Lemma bio_rep_update s v v' h b f :
  bio_rep s v -> v_held v !! h = Some b -> v_held v' = v_held v -> v_disk v' = v_disk v ->
  v_writes v' = v_writes v -> (forall b', b' <> b -> v_cache v' b' = v_cache v b' /\ (b' ∈ v_pinned v' <-> b' ∈ v_pinned v)) ->
  let x := bufs s !!! h in let y := f x in
  caches y b -> b_refcnt y = 1 -> b_lock y = b_lock x -> b_next y = b_next x -> b_prev y = b_prev x ->
  b_data y = v_cache v' b -> length (b_data y) = BSIZE ->
  (b_flags y = 6 /\ b ∈ v_pinned v' \/ b_flags y = 2 /\ b ∉ v_pinned v') ->
  bio_rep (put_bufs (alter f h (bufs s)) s) v'.
Proof. clear HF1 HF2 Hsize.
  intros Hrep Hh Eh Ed Ew Hb x y Hc Hr Hl Hn Hp Hdat Hlen Hf.
  destruct (held_buf _ _ _ _ Hrep Hh) as (Hlt & Hbl & Hm & Hcx & _ & _ & _ & Hrange & _).
  pose proof Hrep as (Hbase & Hok & Hdisk). split_and!; [by apply at_base_put_bufs| |by rewrite disk_put_bufs, Ed, Ew].
  rewrite bufs_put_bufs. pose proof Hc as [Hc1 Hc2]. destruct Hm as (Hm1 & Hm2 & _).
  eapply (cache_ok_alter n size _ v v' h b); try done.
  - unfold buf_ok. rewrite Eh, Hh. fold x y. rewrite Hl, Hc2. split; [done|]. right.
    split_and!; try done; [lia|lia|]. destruct Hf as [?|[? ?]]; [by left|]. right. split_and!; try done.
  - intros j Hj Hjh Hcj. by apply Hjh, (c_uniq _ _ _ _ Hok j h b).
  - intros b0 [_ E1] Hne. destruct Hcx as [_ E2]. congruence.
  - by rewrite Eh.
  - intros b' Hne. destruct (Hb b' Hne). rewrite Ed. done.
  - intros. rewrite Ed. by apply (c_disk _ _ _ _ Hok).
Qed.
Lemma bset_run s v h b f : bio_rep s v -> v_held v !! h = Some b -> (forall d, length (f d) = length d) ->
  wp (buf_upd h (fun x => set_data (f (b_data x)) x)) (fun _ s' => bio_rep s' (v_store b (f (v_cache v b)) v)) s.
Proof.
  intros Hrep Hh Hf. destruct (held_buf _ _ _ _ Hrep Hh) as (Hlt & Hbl & _ & Hc & Hr & Hd & Hl & _ & Hfl).
  apply wp_buf_upd; [lia|]. apply (bio_rep_update s v _ h b); try done; simpl.
  - intros b' Hne. split; [by apply upd_block_ne|done].
  - by rewrite upd_block_eq, Hd.
  - by rewrite Hf, Hd.
Qed.

Lemma bdirty_run s v h b : bio_rep s v -> v_held v !! h = Some b ->
  wp (buf_upd h (fun x => set_flags (Z.lor (b_flags x) B_DIRTY) x)) (fun _ s' => bio_rep s' (v_pin b v)) s.
Proof. clear HF1 HF2 Hsize.
  intros Hrep Hh. destruct (held_buf _ _ _ _ Hrep Hh) as (Hlt & Hbl & _ & Hc & Hr & Hd & Hl & _ & Hfl).
  apply wp_buf_upd; [lia|]. apply (bio_rep_update s v _ h b); try done; simpl.
  - intros b' Hne. split; [done|]. set_solver.
  - by rewrite Hd.
  - left. split; [|set_solver]. by destruct Hfl as [[-> _]|[-> _]].
Qed.

Lemma bio_read_field {A} (g : buf -> A) s v h b (Q : A -> S -> Prop) : bio_rep s v -> v_held v !! h = Some b ->
  Q (g (bufs s !!! h)) s -> wp (let* x := buf_at h in ret (g x)) Q s.
Proof.
  intros Hrep Hh HQ. destruct (held_buf _ _ _ _ Hrep Hh) as (Hlt & Hbl & _).
  apply wp_bind, wp_buf_at; [lia|]. by apply wp_ret.
Qed.

Lemma bio_write_run s v h b : bio_rep s v -> v_held v !! h = Some b ->
  wp (bio_write (DiskOps0 := memide_ops) h) (fun _ s' => bio_rep s' (v_write b v)) s.
Proof.
  intros Hrep Hh. destruct (held_buf _ _ _ _ Hrep Hh) as (Hlt & Hbl & Hm & Hc & Hr & Hd & Hl & Hrange & Hfl).
  pose proof Hrep as (Hbase & Hok & Hdisk). unfold bio_write. apply wp_bind.
  apply wp_holding_buf; [done..|]. intros m Hm1. simpl. apply wp_bind, wp_buf_upd; autorewrite with bufs; [lia|].
  set (f1 := fun x => set_flags (Z.lor (b_flags x) B_DIRTY) x).
  assert (bufs (put_bufs (alter f1 h (bufs s)) (put_pm m s)) !!! h = f1 (bufs s !!! h)) as Ef.
  { rewrite bufs_put_bufs, lookup_total_alter_buf by lia. by rewrite decide_True. }
  apply (wp_memide_write h (v_disk v) (v_writes v)); try rewrite Ef; autorewrite with bufs; try done.
  - by apply at_base_put_bufs, at_base_put_pm.
  - by rewrite length_alter.
  - unfold f1. simpl. by destruct Hfl as [[-> _]|[-> _]].
  - intros m2 Hm2. change (b_blockno (f1 (bufs s !!! h))) with (b_blockno (bufs s !!! h)).
    change (b_data (f1 (bufs s !!! h))) with (b_data (bufs s !!! h)).
    pose proof Hc as [Hc1 Hc2]. rewrite Hc2, Hd. autorewrite with bufs.
    rewrite (alter_twice _ _ (set_flags 2)) by (done || lia).
    split_and!; autorewrite with bufs; [by apply at_base_put_disk, at_base_put_bufs, at_base_put_pm| |done].
    apply (cache_ok_alter n size _ v _ h b); try done.
    + unfold buf_ok. simpl. rewrite Hh, Hc2. pose proof Hm as (? & ? & _). split; [done|]. right.
      rewrite Hd, upd_block_eq. split_and!; try done; try lia. right. split_and!; [done|set_solver|done].
    + intros j Hj Hjh Hcj. by apply Hjh, (c_uniq _ _ _ _ Hok j h b).
    + intros b0 [_ E1] Hne. congruence.
    + intros b' Hne. simpl. rewrite upd_block_ne by done. split_and!; [done..|]. set_solver.
    + intros _. simpl. by rewrite upd_block_eq.
Qed.
(** *** brelse() and bread() *)
Lemma bufs_put_woken ch m s : bufs (put_woken ch m s) = bufs s.
Proof. apply indep_view_r. Qed.
Lemma disk_put_woken ch m s : view memdisk_lens (put_woken ch m s) = view memdisk_lens s.
Proof. apply indep_view_r. Qed.
Hint Rewrite bufs_put_woken disk_put_woken (@put_pm_woken S _) (@machine_put_woken S _) : bufs.

(** A buffer changes hands: its reference count and lock, and who holds it. *)
Definition hand (rc : Z) (l : sleeplock) (x : buf) : buf := set_refcnt rc (set_b_lock l x).

Lemma cache_ok_release bs v h b l :
  cache_ok n size bs v -> v_held v !! h = Some b -> sl_locked l = 0 ->
  b ∈ v_pinned v \/ v_cache v b = v_disk v b ->
  cache_ok n size (alter (hand 0 l) h bs) (v_set_held (delete h (v_held v)) v).
Proof.
  intros Hok Hh Hl Hb. pose proof (c_held _ _ _ _ Hok h b Hh) as Hlt.
  pose proof (c_buf _ _ _ _ Hok h Hlt) as Hbuf. unfold buf_ok in Hbuf. rewrite Hh in Hbuf.
  destruct Hbuf as ((Hc & _) & Hbuf). pose proof Hc as [Hd Hno].
  destruct Hbuf as [[? _]|(_ & Hr & Hdat & Hlen & Hf)]; [lia|]. rewrite Hno in *.
  apply (cache_ok_alter n size bs v _ h b); try done.
  - unfold buf_ok. simpl. rewrite lookup_delete_eq, Hno. split; [done|]. right. split_and!; try done; try lia.
    destruct Hf as [?|(? & ? & _)]; [by left|right]. split_and!; [done..|]. intros _. rewrite Hdat.
    by destruct Hb.
  - intros j Hj Hjh Hcj. by apply Hjh, (c_uniq _ _ _ _ Hok j h b).
  - intros b0 [_ E] Hne. congruence.
  - intros j Hj. simpl. by rewrite lookup_delete_ne.
  - intros. by apply (c_disk _ _ _ _ Hok).
Qed.

Lemma cache_ok_take bs v j b l :
  cache_ok n size bs v -> (j < NBUF)%nat -> caches (bs !!! j) b -> v_held v !! j = None ->
  sl_locked l = 1 -> sl_pid l = n ->
  cache_ok n size (alter (hand 1 l) j bs) (v_set_held (<[j := b]> (v_held v)) v).
Proof.
  intros Hok Hlt Hc Hh Hl Hp. pose proof (c_buf _ _ _ _ Hok j Hlt) as Hbuf. unfold buf_ok in Hbuf. rewrite Hh in Hbuf.
  destruct Hbuf as (_ & Hbuf). pose proof Hc as [Hd Hno].
  destruct Hbuf as [[? _]|(_ & Hr & Hdat & Hlen & Hf)]; [lia|]. rewrite Hno in *.
  apply (cache_ok_alter n size bs v _ j b); try done.
  - unfold buf_ok. simpl. rewrite lookup_insert_eq, Hno. split; [done|]. right. split_and!; try done; try lia.
    destruct Hf as [?|(? & ? & _)]; [by left|right]. split_and!; done.
  - intros k Hk Hkj Hck. by apply Hkj, (c_uniq _ _ _ _ Hok k j b).
  - intros b0 [_ E] Hne. congruence.
  - intros k Hk. simpl. by rewrite lookup_insert_ne.
  - intros. by apply (c_disk _ _ _ _ Hok).
Qed.

(** The buffer after bget() recycled it and bread() filled it. *)
Definition filled (b : Z) (d : list Z) (l : sleeplock) (x : buf) : buf :=
  MkBuf 2 1 b l 1 (b_prev x) (b_next x) (b_qnext x) d.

· · · ·

Task objective :: Could you repeat exactly the lines above from the line with "wp (buf_upd h (fun x => set_flags" up to and including the line with "pose proof Hc as [Hc1 Hc2]. rewrite", and only those?

Exercise output ::
  wp (buf_upd h (fun x => set_flags (Z.lor (b_flags x) B_DIRTY) x)) (fun _ s' => bio_rep s' (v_pin b v)) s.
Proof. clear HF1 HF2 Hsize.
  intros Hrep Hh. destruct (held_buf _ _ _ _ Hrep Hh) as (Hlt & Hbl & _ & Hc & Hr & Hd & Hl & _ & Hfl).
  apply wp_buf_upd; [lia|]. apply (bio_rep_update s v _ h b); try done; simpl.
  - intros b' Hne. split; [done|]. set_solver.
  - by rewrite Hd.
  - left. split; [|set_solver]. by destruct Hfl as [[-> _]|[-> _]].
Qed.

Lemma bio_read_field {A} (g : buf -> A) s v h b (Q : A -> S -> Prop) : bio_rep s v -> v_held v !! h = Some b ->
  Q (g (bufs s !!! h)) s -> wp (let* x := buf_at h in ret (g x)) Q s.
Proof.
  intros Hrep Hh HQ. destruct (held_buf _ _ _ _ Hrep Hh) as (Hlt & Hbl & _).
  apply wp_bind, wp_buf_at; [lia|]. by apply wp_ret.
Qed.

Lemma bio_write_run s v h b : bio_rep s v -> v_held v !! h = Some b ->
  wp (bio_write (DiskOps0 := memide_ops) h) (fun _ s' => bio_rep s' (v_write b v)) s.
Proof.
  intros Hrep Hh. destruct (held_buf _ _ _ _ Hrep Hh) as (Hlt & Hbl & Hm & Hc & Hr & Hd & Hl & Hrange & Hfl).
  pose proof Hrep as (Hbase & Hok & Hdisk). unfold bio_write. apply wp_bind.
  apply wp_holding_buf; [done..|]. intros m Hm1. simpl. apply wp_bind, wp_buf_upd; autorewrite with bufs; [lia|].
  set (f1 := fun x => set_flags (Z.lor (b_flags x) B_DIRTY) x).
  assert (bufs (put_bufs (alter f1 h (bufs s)) (put_pm m s)) !!! h = f1 (bufs s !!! h)) as Ef.
  { rewrite bufs_put_bufs, lookup_total_alter_buf by lia. by rewrite decide_True. }
  apply (wp_memide_write h (v_disk v) (v_writes v)); try rewrite Ef; autorewrite with bufs; try done.
  - by apply at_base_put_bufs, at_base_put_pm.
  - by rewrite length_alter.
  - unfold f1. simpl. by destruct Hfl as [[-> _]|[-> _]].
  - intros m2 Hm2. change (b_blockno (f1 (bufs s !!! h))) with (b_blockno (bufs s !!! h)).
    change (b_data (f1 (bufs s !!! h))) with (b_data (bufs s !!! h)).
    pose proof Hc as [Hc1 Hc2]. rewrite Hc2, Hd. autorewrite with bufs.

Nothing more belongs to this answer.